Transcriptional comparison between total RNA and mRNA isolated from same fecal samples of neonatal dairy calves

Document Type

Abstract

Publication Date

2019

Location

2019 American Dairy Science Association Annual Meeting: Cincinnati, Ohio

Publisher

American Dairy Science Association

Journal

Journal of Dairy Science

Volume

102

Issue

Suppl.1

Pages

325

Language

en.

Keywords

calf, fecal RNA, gastrointestinal tract

Abstract

Inflammatory-related genes are commonly expressed at a low abundance. However, these can still be detected in fecal RNA isolated from dairy calves, which contains a negligible amount of RNA from immune cells under non-diarrheic conditions. Additionally, genes related to common functions of the gastrointestinal (GI) tract were observed in total RNA from fecal samples. However, fecal RNA isolation remains a challenge, because of the potential enrichment of bacterial RNA, which can dilute the targeted eukaryotic RNA and consequently dampen the sensitivity of the fecal RNA method. Therefore, our objective in this study was to determine the differential eukaryotic RNA enrichment in total RNA vs mRNA from same fecal samples of healthy neonatal dairy calves. To test this, 200 mg of feces were used from 6 neonatal Holstein calves for total RNA isolation, using a Trizol based method along with the RNeasy Plus Mini Kit (Qiagen). Then, 45 µg of fecal total RNA was used to isolate mRNA through a magnetic selection using Dynabeads Oligo (dT)25 (Invitrogen). The cDNA synthesis was performed using the SuperScript IV reverse transcriptase (Invitrogen). The standard curve was composite from all samples including cDNA from total RNA and mRNA. The internal control genes used in this experiment were B2M, ACTB, GAPDH, RPS9, and PPIA. Normalized gene expression data were log-transformed before statistical analysis using the Proc Mixed of SAS (SAS 9.4).
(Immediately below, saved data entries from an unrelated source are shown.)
(* ===== verification/MysqlText.v ===== *)
(** How the database server reads what the panel sends it over its own connection: the
    statements of Mysql.v, read by the reader of AgentSql.v. *)
From S2P Require Import Prelude GoStr Paths Regex SiteInput AgentValidate Json Sql AgentDb AgentSql Accounts Sites Secrets Records Panel Cron Mysql.
Local Open Scope Z_scope.
Local Open Scope panel_scope.

Set Default Proof Using "Type".

(** * An accepted list of privileges, byte by byte *)

Definition is_ascii (c : ascii) : bool := code c <? 128.

Lemma ascii_bytes (P : ascii → bool) : cls_incl is_ascii P = true → ∀ s, str_all is_ascii s = true → str_all P s = true.
Proof. intros H s. apply str_all_impl, cls_incl_spec, H. Qed.
Lemma ascii_no_space2 a b : is_ascii a = true → space2 a b = false.
Proof. unfold is_ascii, space2. intros H. bool_hyps. rewrite (proj2 (Z.eqb_neq (code a) 194)) by lia. done. Qed.
Lemma ascii_no_space3 a b c : is_ascii a = true → space3 a b c = false.
Proof.
  unfold is_ascii, space3. intros H. bool_hyps. generalize dependent (code a). intros x Hx.
  rewrite (proj2 (Z.eqb_neq x 225)), (proj2 (Z.eqb_neq x 226)), (proj2 (Z.eqb_neq x 227)) by lia. done.
Qed.
Lemma fields_from_ascii a s : is_ascii a = true →
  fields_from (String a s) = if space1 a then ("", push_word (fields_from s)) else let '(w, ws) := fields_from s in (String a w, ws).
Proof.
  intros H. cbn [fields_from]. destruct (space1 a); [done|].
  destruct s as [|b s]; [done|]. rewrite ascii_no_space2 by done. destruct s as [|c s]; [done|]. by rewrite ascii_no_space3.
Qed.
Lemma in_fields (P : ascii → bool) (s : string) :
  (∀ c, space1 c = true → P c = true) → str_all is_ascii s = true → Forall (λ w, str_all P w = true) (fields s) → str_all P s = true.
Proof.
  intros Hsp. unfold fields. intros Ha Hf.
  assert (K : str_all P (fields_from s).1 = true ∧ Forall (λ w, str_all P w = true) (fields_from s).2).
  { unfold push_word in Hf. destruct (fields_from s) as [w ws]. case_hyp Hf; [bool_hyps; by subst|]. by apply Forall_cons in Hf. }
  clear Hf. revert Ha K. induction s as [|a s IH]; intros Ha K; [done|]. cbn in Ha. apply andb_true_iff in Ha as [Ha1 Ha2].
  rewrite fields_from_ascii in K by done. cbn [str_all]. destruct (space1 a) eqn:E; cbn in K.
  - rewrite Hsp by done. apply IH; [done|]. destruct K as [_ K]. unfold push_word in K. destruct (fields_from s) as [w ws].
    case_hyp K; [bool_hyps; by subst|]. by apply Forall_cons in K.
  - destruct (fields_from s) as [w ws]. destruct K as [Kw Kws]. cbn in Kw. apply andb_true_iff in Kw as [-> Kw]. by apply IH.
Qed.
Lemma joined (P : ascii → bool) (l : list string) : str_all P (join " " l) = true → Forall (λ w, str_all P w = true) l.
Proof.
  induction l as [|w l IH]; [done|]. destruct l as [|w2 l]; [intros H; by repeat constructor|].
  change (join " " (w :: w2 :: l)) with (w +:+ (" " +:+ join " " (w2 :: l))).
  rewrite !str_all_app. intros H. bool_hyps. constructor; [done|]. by apply IH.
Qed.
Lemma to_upper_ascii a s : is_ascii a = true → to_upper (String a s) = String (upper1 a) (to_upper s).
Proof.
  unfold is_ascii. intros H. bool_hyps. destruct s as [|b s]; [done|]. cbn [to_upper].
  rewrite !(proj2 (Z.eqb_neq (code a) _)) by lia. reflexivity.
Qed.
Lemma upper_ascii (P : ascii → bool) (s : string) :
  cls_incl (λ c, is_ascii c && P (upper1 c)) P = true → str_all is_ascii s = true → str_all P (to_upper s) = true → str_all P s = true.
Proof.
  intros Hu. induction s as [|a s IH]; intros Ha H; [done|]. cbn in Ha. apply andb_true_iff in Ha as [Ha1 Ha2].
  rewrite to_upper_ascii in H by done. cbn [str_all] in *. apply andb_true_iff in H as [H1 H2].
  rewrite IH, andb_true_r by done. apply (cls_incl_spec _ _ Hu). by rewrite Ha1, H1.
Qed.
Lemma upper_stays_ascii s : str_all is_ascii s = true → str_all is_ascii (to_upper s) = true.
Proof.
  induction s as [|a s IH]; intros Ha; [done|]. cbn in Ha. apply andb_true_iff in Ha as [Ha1 Ha2].
  rewrite to_upper_ascii by done. cbn. rewrite IH, andb_true_r by done.
  revert Ha1. by apply (cls_incl_spec is_ascii (λ c, is_ascii (upper1 c))).
Qed.
Lemma split_bytes (P : ascii → bool) (c : ascii) (s : string) :
  P c = true → Forall (λ p, str_all P p = true) (split c s) → str_all P s = true.
Proof.
  intros Hc. induction s as [|a s IH]; intros H; [done|]. cbn in H |- *. destruct (Ascii.eqb_spec a c) as [->|].
  - rewrite Hc. apply Forall_cons in H as [_ H]. by apply IH.
  - pose proof (split_nonempty c s) as Hn. destruct (split c s) as [|w ws]; [done|]. apply Forall_cons in H as [Hw Hws].
    cbn in Hw. apply andb_true_iff in Hw as [-> Hw]. apply IH. by constructor.
Qed.
Lemma split_ascii (c : ascii) (s : string) : str_all is_ascii s = true → Forall (λ p, str_all is_ascii p = true) (split c s).
Proof.
  induction s as [|a s IH]; intros H; [by repeat constructor|]. cbn in H |- *. apply andb_true_iff in H as [Ha Hs]. specialize (IH Hs).
  destruct (Ascii.eqb a c); [by constructor|]. destruct (split c s) as [|w ws]; [by repeat constructor; cbn; rewrite Ha|].
  apply Forall_cons in IH as [Hw Hws]. constructor; [|done]. cbn. by rewrite Ha.
Qed.
(** An accepted list of ASCII bytes has words, blanks and commas only. *)
Lemma privileges_plain (s : string) : str_all is_ascii s = true → DBPrivileges s = nil_error → str_all list_char s = true.
Proof.
  intros Ha H. unfold DBPrivileges in H. case_hyp H; [done|]. case_hyp H; [done|].
  apply (split_bytes list_char ","); [done|]. pose proof (split_ascii "," s Ha) as Hs.
  apply Forall_forall. intros p Hp. rewrite Forall_forall in Hs. specialize (Hs p Hp).
  pose proof (List.find_none _ _ E0 p (proj1 (list_elem_of_In _ _) Hp)) as Hn. cbv beta in Hn. bool_hyps.
  apply str_in_spec in Hn. apply (upper_ascii list_char); [by vm_compute|done|].
  apply in_fields; [by apply (cls_incl_spec space1 list_char)|by apply upper_stays_ascii|].
  apply joined. change (join " " (fields (to_upper p))) with (norm_privilege p). revert Hn. generalize (norm_privilege p).
  apply Forall_forall. apply (bool_decide_unpack _). by vm_compute.
Qed.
Expression of genes specific for epithelial cells including cytokeratin 8 (KRT8) and aquaporin (AQP3) as well as inflammatoryrelated genes (TLR4 and IL1B) were evaluated. The expression of KRT8 was greater (P = 0.03) in fecal mRNA than in fecal total RNA. A trend (P = 0.09) was observed for greater expression of TLR4 in fecal total RNA than in fecal mRNA. The expression of AQP3 and IL1B was not different. Greater expression of KRT8 in mRNA than in total RNA suggests that this additional selection of gene transcripts within fecal RNA might improve the sensitivity of this method and consequently the accuracy and robustness. These results further confirms that the fecal RNA method has a potential to be used as a tool to evaluate GI tract molecular adaptations in dairy calves.